"I remember walking these streets wasted," said Jon Shook, who along with Vinny Dotolo make up the chef and ownership duo behind the highly-acclaimed restaurant Animal. "I'm back."
Dotolo and Shook are a few weeks away from opening their newest restaurant venture, Son of a Gun. Located on West Third, it is also just a few blocks from where they rented their first apartment in Los Angeles. It was 500 square feet, and they shared it with one other guy. Rent was 900 dollars a month. "So I guess I'll be walking these streets wasted again," said Shook.
As they recently told Food & Wine Magazine, Son of a Gun will have a primarily seafood-focused menu, and their current ideas include items like bottarga taramasalata; uni with carrot, nettle curry vinaigrette, and apple; pimento cheese fries; and baked clams, "mafia style." Though there will also be fried chicken, "inspired by Chick-fil-A and Bakesale Betty."
Inside, there is still much to be done. A small crew of close, long-time associates are sorting Mason jars, putting up decorations, and going over plans. Beautiful Walton Ford paintings hang on the walls, as do the horns of a few Michigan deer which were shot by Dotolo's stepfather.
This has been a very different process than opening Animal was back in 2008. Dotolo and Shook are bigger names in the restaurant world now, with a nationally-acclaimed restaurant, and even a New Yorker profile under their belts. Unlike with Animal, they get to open their new space with a brand new kitchen, and more of a design plan in place.

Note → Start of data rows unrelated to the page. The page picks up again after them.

(* ===== verification/Nebari.v ===== *)
(** * The storage engine's interface

    BonsaiDb stores everything in the trees of the third-party crate [nebari].
    Its code is not part of the repository: the class [Nebari] is what the
    database calls of it and [NebariLaws] the documented behaviour it relies
    on.  [MemNebari] is an in-memory instance, used to evaluate examples. *)

From Stdlib Require Import ZArith Lia String Ascii Sorting.Sorted.
From stdpp Require Import base list option numbers gmap sorting.
From S2P Require Import Prelude Bytes Utf8 Key Range.

Local Open Scope Z_scope.

(** A tree is identified by its name, a Rust string. *)
Abbreviation str := (list Z) (only parsing).
Definition lit (s : string) : str :=
  (fun c => Z.of_nat (nat_of_ascii c)) <$> list_ascii_of_string s.

(** [nebari::tree::KeyOperation]: what a compare-and-swap callback decides. *)
Inductive TreeOperation := OpSkip | OpSet (v : bytes) | OpRemove.

Definition apply_tree_operation (k : bytes) (op : TreeOperation) (m : gmap bytes bytes) :=
  match op with
  | OpSkip => m
  | OpSet v => <[k := v]> m
  | OpRemove => delete k m
  end.

(** [Operation::CompareSwap] over a list of keys: the callback sees every key
    in order with the value the tree holds for it, threading its captured
    variables [S]. *)
Fixpoint modify_spec {E S} (ks : list bytes) (f : bytes -> option bytes -> stm S E TreeOperation)
    (m : gmap bytes bytes) (s : S) : res E (gmap bytes bytes * S) :=
  match ks with
  | [] => Ok (m, s)
  | k :: ks =>
      match f k (m !! k) s with
      | (Ok op, s') => modify_spec ks f (apply_tree_operation k op m) s'
      | (Err e, _) => Err e
      | (Panic, _) => Panic
      end
  end.

Definition bytes_lt (x y : bytes) : Prop := bytes_cmp x y = Lt.
(** The order of [Vec<u8>], reflexively. *)
Definition bytes_le (x y : bytes) : Prop := bytes_leb x y = true.
#[export] Instance bytes_le_dec x y : Decision (bytes_le x y).
Proof. unfold bytes_le. apply _. Defined.

(** The pairs of a tree within a range, in the order of a scan. *)
Definition key_le {A} (x y : bytes * A) : Prop := bytes_leb x.1 y.1 = true.
#[export] Instance key_le_dec {A} (x y : bytes * A) : Decision (key_le x y).
Proof. unfold key_le. apply _. Defined.
#[export] Instance key_le_total {A} : Total (key_le (A:=A)).
Proof. intros x y. unfold key_le. destruct (bytes_leb_total x.1 y.1); auto. Qed.
#[export] Instance key_le_trans {A} : Transitive (key_le (A:=A)).
Proof. intros x y z. unfold key_le. apply bytes_leb_trans. Qed.
Definition sorted_pairs {A} (m : gmap bytes A) : list (bytes * A) :=
  merge_sort key_le (map_to_list m).
Definition scan_order {A} (m : gmap bytes A) (range : Range bytes) (forwards : bool) : list (bytes * A) :=
  let l := filter (fun p => range_contains bytes_cmp range p.1 = true) (sorted_pairs m) in
  if forwards then l else rev l.

(** [nebari::tree::ScanEvaluation]: what the evaluator of a scan decides for a
    key.  The evaluator and the reader capture different variables. *)
Inductive ScanEvaluation := ScanReadData | ScanSkip | ScanStop.
Fixpoint scan_spec {E S T} (l : list (bytes * bytes)) (key_evaluator : bytes -> S -> ScanEvaluation * S)
    (callback : bytes -> bytes -> stm T E unit) (s : S) (t : T) : res E (S * T) :=
  match l with
  | [] => Ok (s, t)
  | (k, v) :: l =>
      match key_evaluator k s with
      | (ScanReadData, s) =>
          match callback k v t with
          | (Ok _, t) => scan_spec l key_evaluator callback s t
          | (Err e, _) => Err e
          | (Panic, _) => Panic
          end
      | (ScanSkip, s) => scan_spec l key_evaluator callback s t
      | (ScanStop, s) => Ok (s, t)
      end
  end.

(** A scan of the transaction log: [callback] returns whether to go on. *)
Fixpoint log_scan_spec {S} (l : list (Z * option bytes)) (callback : Z * option bytes -> S -> bool * S) (s : S) : S :=
  match l with
  | [] => s
  | x :: l => let (continue, s) := callback x s in if continue : bool then log_scan_spec l callback s else s
  end.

"Construction [at Son of a Gun] has been kind of a pain in the ass," said Dotolo. "We didn't really change much over there [at Animal]. It was a different sort of effort." But the opportunity to do something in a different way is not lost on them. "For me," continued Dotolo, "it's exciting to have the challenge."
But while that new challenge is a major driving force, one of the biggest reasons for opening a second restaurant is the chance to create more opportunities to the people around them. "The company is a lot bigger. The people that we have around are so fucking talented," said Shook, citing the work of Director of Operations/Beverage Director Helen Johannesen, and Chef de Cuisine Frank Anderson, referring to them as family. "In order for family to move up," added Shook, "you need to create more opportunities."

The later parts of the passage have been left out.